What I can tell you is this: When I was 17-some-odd years old, father and I went to San Diego where I saw a retrospe exhibition of Vik Muniz’s work. What happened that day in the galleries of the Museum of Contemporary Art San Diego is rather ordinary-sounding, but if you could see it would laugh. I dragged my poor father – a man who you might describe as state of Arkansas incarnate – fron room to room spouting excited explanations of why each photograph was so astounding to me, to which he politely feigned interest. That day, an interest linked to each aspect of my current visual arts practice was forged.

I only hope that the long-winded explanation of specifics, in relation to why I feel UCSD is the ideal environment to develop these practices will articulate a sense of belonging I envision without boring you to death.
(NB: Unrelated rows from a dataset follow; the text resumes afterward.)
Lemma filterIndex_out_of_range {A} (index from : Z) (l : list A) :
  (index < from ∨ from + Z.of_nat (length l) ≤ index)%Z →
  Js.filterIndex (fun i => negb (i =? index)%Z) from l = l.
Proof.
  revert from. induction l as [|x r IH]; intros from H; simpl; [reflexivity|].
  simpl in H.
  destruct (Z.eqb_spec from index) as [->|_]; [lia|]. simpl.
  f_equal. apply IH. lia.
Qed.

Lemma filterIndex_delete {A} (i : nat) (from : Z) (l : list A) :
  Js.filterIndex (fun j => negb (j =? from + Z.of_nat i)%Z) from l
  = delete i l.
Proof.
  revert i from. induction l as [|x r IH]; intros i from; simpl.
  - now destruct i.
  - destruct i as [|i].
    + replace (from + Z.of_nat 0)%Z with from by lia.
      rewrite Z.eqb_refl. simpl.
      apply filterIndex_out_of_range. lia.
    + destruct (Z.eqb_spec from (from + Z.of_nat (S i))) as [E|_]; [lia|].
      simpl. f_equal.
      replace (from + Z.of_nat (S i))%Z with (from + 1 + Z.of_nat i)%Z by lia.
      apply IH.
Qed.

Lemma index_of_nat {A} (l : list A) (i : nat) :
  Js.index l (Z.of_nat i) = l !! i.
Proof.
  unfold Js.index. destruct (Z.leb_spec 0 (Z.of_nat i)); [|lia].
  now rewrite Nat2Z.id.
Qed.

Lemma index_out_of_range {A} (l : list A) (index : Z) :
  (index < 0 ∨ Z.of_nat (length l) ≤ index)%Z → Js.index l index = None.
Proof.
  intros H. unfold Js.index. destruct (Z.leb_spec 0 index); [|reflexivity].
  apply lookup_ge_None. lia.
Qed.

Lemma delete_insert_same {A} (i : nat) (x : A) (l : list A) :
  delete i (<[i := x]> l) = delete i l.
Proof.
  revert i. induction l as [|y r IH]; intros [|i]; simpl; try reflexivity.
  f_equal. apply IH.
Qed.

Lemma delete_last {A} (l : list A) (x : A) : delete (length l) (l ++ [x]) = l.
Proof. induction l as [|y r IH]; simpl; [reflexivity | now f_equal]. Qed.

Lemma split_without_separator sep s :
  containsChar sep s = false → Js.split sep s = [s].
Proof.
  induction s as [|ch r IH]; simpl; [reflexivity|].
  intros H. apply orb_false_iff in H as [H1 H2].
  rewrite H1, (IH H2). reflexivity.
Qed.

Lemma split_at_first_separator sep a b :
  containsChar sep a = false →
  Js.split sep (a +:+ String sep b) = a :: Js.split sep b.
Proof.
  induction a as [|ch r IH]; simpl; intros H.
  - now rewrite Ascii.eqb_refl.
  - apply orb_false_iff in H as [H1 H2].
    rewrite H1, (IH H2). reflexivity.
Qed.


(** ** Effects *)

Section Properties.

Context {platform : Platform}.

Lemma commit_sameButLayout before after :
  sameButLayout after (commit before after).
Proof.
  unfold sameButLayout, commit, recognitionEffect.
  destruct (String.eqb (value before) (value after));
    destruct (Bool.eqb (isExpanded before) (isExpanded after));
    destruct hasSpeechRecognition; simpl; repeat split; reflexivity.
Qed.

Lemma commit_unchanged before after :
  value after = value before → isExpanded after = isExpanded before →
  commit before after = after.
Proof.
  intros Hv He. unfold commit.
  rewrite Hv, He, String.eqb_refl, Bool.eqb_reflx. reflexivity.
Qed.

Lemma commit_before b b' after :
  value b' = value b → isExpanded b' = isExpanded b →
  commit b' after = commit b after.
Proof. intros Hv He. unfold commit. now rewrite Hv, He. Qed.

(** ** Sending *)

Lemma readerLoadEnd_absent i c :
  readers c !! i = None → step (ReaderLoadEnd i) c = c.
Proof.
  intros H. unfold step. simpl. unfold readerLoadEnd. rewrite H.
  now apply commit_unchanged.
Qed.

(** Once every read of a suspended send has completed, its tail has run
    with the parts of all its files, in order. *)
Lemma await_reads fs : ∀ f parts v i c,
  readers c !! i = Some (mkSendTask v (f :: fs) parts) →
  Nat.iter (S (length fs)) (step (ReaderLoadEnd i)) c
  = commit c (finishSend v (parts ++ map encode (f :: fs))
                (set_readers c (delete i (readers c)))).
Proof.
  induction fs as [|g fs IH]; intros f parts v i c H.
  - simpl. unfold step at 1. simpl. unfold readerLoadEnd.
    now rewrite H.
  - rewrite Nat.iter_succ_r.
    assert (E : step (ReaderLoadEnd i) c
                = set_readers c
                    (<[i := mkSendTask v (g :: fs) (parts ++ [encode f])]>
                       (readers c))).
    { unfold step. simpl. unfold readerLoadEnd. rewrite H.
      now apply commit_unchanged. }
    rewrite E.
    rewrite (IH g (parts ++ [encode f]) v i).
    + simpl readers. rewrite delete_insert_same.
      rewrite <- app_assoc. simpl.
      rewrite (commit_before c (set_readers c _)) by reflexivity.
      reflexivity.
    + simpl. apply list_lookup_insert_eq. now apply lookup_lt_Some in H.
Qed.

Lemma sendAndAwait_gated c : sendGate c = true → sendAndAwait c = c.
Proof.
  intros G. unfold sendAndAwait, handleSend. rewrite G.
  rewrite commit_unchanged by reflexivity.
  induction (length (selectedImages c)) as [|n IH]; simpl; [reflexivity|].
  rewrite IH. apply readerLoadEnd_absent. now apply lookup_ge_None.
Qed.

Lemma sendAndAwait_passed c :
  sendGate c = false →
  sendAndAwait c
  = commit c (finishSend (value c) (map encode (selectedImages c)) c).
Proof.
  intros G. unfold sendAndAwait, handleSend. rewrite G.
  destruct (selectedImages c) as [|f fs] eqn:E; [reflexivity|].
  rewrite commit_unchanged by reflexivity.
  change (length (f :: fs)) with (S (length fs)).
  rewrite (await_reads fs f [] (value c)).
  - simpl readers. rewrite delete_last.
    rewrite (commit_before c (set_readers c _)) by reflexivity.
    reflexivity.
  - simpl. rewrite lookup_app_r by reflexivity.
    now rewrite Nat.sub_diag.
Qed.

Lemma sendGate_true c :
  (Js.trim (value c) = "" ∧ selectedImages c = []) ∨ isLoading c = true →
  sendGate c = true.
Proof.
  unfold sendGate. intros [[Ht Hi]|Hl].
  - rewrite Ht, Hi. reflexivity.
  - rewrite Hl. apply orb_true_r.
Qed.

(** C3. When the trimmed draft text is empty and no attachment is held, or
    when [isLoading] is set, [handleSend] returns at its guard and the whole
    state is the one before the call: [onSendMessage] is not called ([sent]
    is as before), no send is left suspended and the draft is untouched. The
    same holds when the call comes from the send button, from Enter, and
    for the send followed by its reads. *)
Theorem handleSend_gated c :
  (Js.trim (value c) = "" ∧ selectedImages c = []) ∨ isLoading c = true →
  handleSend c = c
  ∧ step ClickSend c = c
  ∧ (∀ caret, step (KeyDown (mkKeyboardEvent "Enter" false) caret) c = c)
  ∧ sendAndAwait c = c.
Proof.
  intros H. apply sendGate_true in H.
  assert (E : handleSend c = c) by (unfold handleSend; now rewrite H).
  repeat split.
  - exact E.
  - unfold step. simpl. rewrite E.
    destruct (showsSendButton c && negb (isLoading c));
      now apply commit_unchanged.
  - intros caret. unfold step. simpl. rewrite E. now apply commit_unchanged.
  - now apply sendAndAwait_gated.
Qed.

Lemma sent_commit b c : sent (commit b c) = sent c.
Proof. apply commit_sameButLayout. Qed.

Lemma readers_commit b c : readers (commit b c) = readers c.
Proof.
  now destruct (commit_sameButLayout b c)
    as (_ & _ & _ & _ & _ & _ & _ & _ & _ & _ & _ & H & _).
Qed.

Lemma session_commit b c : session (commit b c) = session c.
Proof.
  now destruct (commit_sameButLayout b c)
    as (_ & _ & _ & _ & _ & _ & _ & _ & _ & _ & H & _).
Qed.

Lemma value_commit b c : value (commit b c) = value c.
Proof. now destruct (commit_sameButLayout b c) as (H & _). Qed.

Lemma partOf_data_url (t header payload : string) :
  containsChar "," header = false → containsChar "," payload = false →
  partOf (mkFile t (header +:+ "," +:+ payload)) (header +:+ "," +:+ payload)
  = mkPart (mkInlineData (Some payload) t).
Proof.
  intros Hh Hp. unfold partOf. simpl file_type.
  change ("," +:+ payload) with (String "," payload).
  rewrite (split_at_first_separator _ header payload Hh).
  now rewrite (split_without_separator _ payload Hp).
Qed.

Lemma readerFailed_step i c :
  sent (step (ReaderFailed i) c) = sent c
  ∧ value (step (ReaderFailed i) c) = value c
  ∧ selectedImages (step (ReaderFailed i) c) = selectedImages c
  ∧ imagePreviews (step (ReaderFailed i) c) = imagePreviews c
  ∧ (∀ t, readers c !! i = Some t → task_files t ≠ [] →
     readers (step (ReaderFailed i) c) = delete i (readers c)).
Proof.
  unfold step.
  destruct (commit_sameButLayout c (handle (ReaderFailed i) c))
    as (Hv & _ & _ & _ & _ & Hi & Hp & _ & _ & _ & _ & Hr & Hs).
  rewrite Hv, Hi, Hp, Hr, Hs. cbn [handle]. unfold readerLoadEnd.
  destruct (readers c !! i) as [[v [|f rest] parts]|];
    repeat split; try (intros t0 E; inversion E; subst; simpl; congruence).
Qed.

(** C4, as the code has it. A send that passes the guard and whose reads
    all deliver a result calls [onSendMessage] exactly once ([sent] grows
    by one call), with the draft text as first argument and as second
    argument, in the order of the attachments, one part
    [{ inlineData: { data: result.split(',')[1], mimeType: file.type } }]
    per attachment, or [undefined] when there is none. "Hello" with no
    attachment gives [("Hello", undefined)]; an empty text with two
    attachments whose data URLs are a header, a comma and a base64 text
    gives the two base64 texts with the two MIME types. The end of a read
    without a result makes no call and leaves the draft as it is; its send
    is never resumed. *)
Theorem send_invokes_once c :
  sendGate c = false →
  sent (sendAndAwait c)
  = sent c ++ [(value c,
                match selectedImages c with
                | [] => None
                | fs =>
                    Some (map (fun f =>
                                 mkPart
                                   (mkInlineData
                                      (Js.split "," (file_dataURL f) !! 1%nat)
                                      (file_type f))) fs)
                end)]
  ∧ (value c = "Hello" → selectedImages c = [] →
     sent (sendAndAwait c) = sent c ++ [("Hello", None)])
  ∧ (∀ t1 h1 p1 t2 h2 p2,
     containsChar "," h1 = false → containsChar "," p1 = false →
     containsChar "," h2 = false → containsChar "," p2 = false →
     value c = "" →
     selectedImages c
     = [mkFile t1 (h1 +:+ "," +:+ p1); mkFile t2 (h2 +:+ "," +:+ p2)] →
     sent (sendAndAwait c)
     = sent c ++ [("", Some [mkPart (mkInlineData (Some p1) t1);
                             mkPart (mkInlineData (Some p2) t2)])])
  ∧ (∀ c1 i,
     sent (step (ReaderFailed i) c1) = sent c1
     ∧ value (step (ReaderFailed i) c1) = value c1
     ∧ selectedImages (step (ReaderFailed i) c1) = selectedImages c1
     ∧ (∀ t, readers c1 !! i = Some t → task_files t ≠ [] →
        readers (step (ReaderFailed i) c1) = delete i (readers c1))).
Proof.
  intros G.
  assert (E : sent (sendAndAwait c)
              = sent c ++ [(value c,
                            match selectedImages c with
                            | [] => None
                            | fs => Some (map (fun f => partOf f (file_dataURL f)) fs)
                            end)]).
  { rewrite (sendAndAwait_passed c G), sent_commit.
    destruct (selectedImages c); reflexivity. }
  split; [exact E|]. split; [|split].
  - intros Hv Hi. rewrite E, Hv, Hi. reflexivity.
  - intros t1 h1 p1 t2 h2 p2 H1 H2 H3 H4 Hv Hi. rewrite E, Hv, Hi.
    cbn [map file_dataURL].
    now rewrite (partOf_data_url t1 h1 p1 H1 H2),
      (partOf_data_url t2 h2 p2 H3 H4).
  - intros c1 i. destruct (readerFailed_step i c1) as (H1 & H2 & H3 & _ & H5).
    repeat split; assumption.
Qed.

(** After a send that passed the guard the draft is cleared, and the set of
    live object URLs is the one before the send. *)
Lemma sendAndAwait_clears c :
  sendGate c = false →
  value (sendAndAwait c) = ""
  ∧ selectedImages (sendAndAwait c) = []
  ∧ imagePreviews (sendAndAwait c) = []
  ∧ objectURLs (sendAndAwait c) = objectURLs c.
Proof.
  intros G. rewrite (sendAndAwait_passed c G).
  destruct (commit_sameButLayout c
              (finishSend (value c) (map encode (selectedImages c)) c))
    as (Hv & _ & _ & _ & _ & Hi & Hp & _ & Hu & _).
  rewrite Hv, Hi, Hp, Hu. repeat split; reflexivity.
Qed.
Here goes.

I. The Past, the Present, and Idealized Personal Vision of the Future

For a while there, my dad and I drove to visit his brother in Bakersfield, and always stopped in San Diego for a few days on the way home. I remember passing the UC San Diego campus and fantasizing over what it would be like to walk the campus as a student. Truth be told, I all but forgot about these daydreams when the time for college came around. My MFA program research has gone on casually for three or four years now, always a source of wish-fulfillment fantasy at times when I feel stuck.a I was aware of UCSD but in no specific terms; It was always programs on the east coast, usually NYC that captured my interest. A recent catch-up meeting with a past professor – who I dare is  the only professor from my undergraduate experience I have profound respect for – recommended I read Norman Bryson, a favorite of his. On my way home I picked up “Looking at the Overlooked” and promptly began reading it when I got home. Hours went by in what seemed to be minutes, and three days later upon finishing the text, I can say my mind was blown in a way it hadn’t quite been blown before.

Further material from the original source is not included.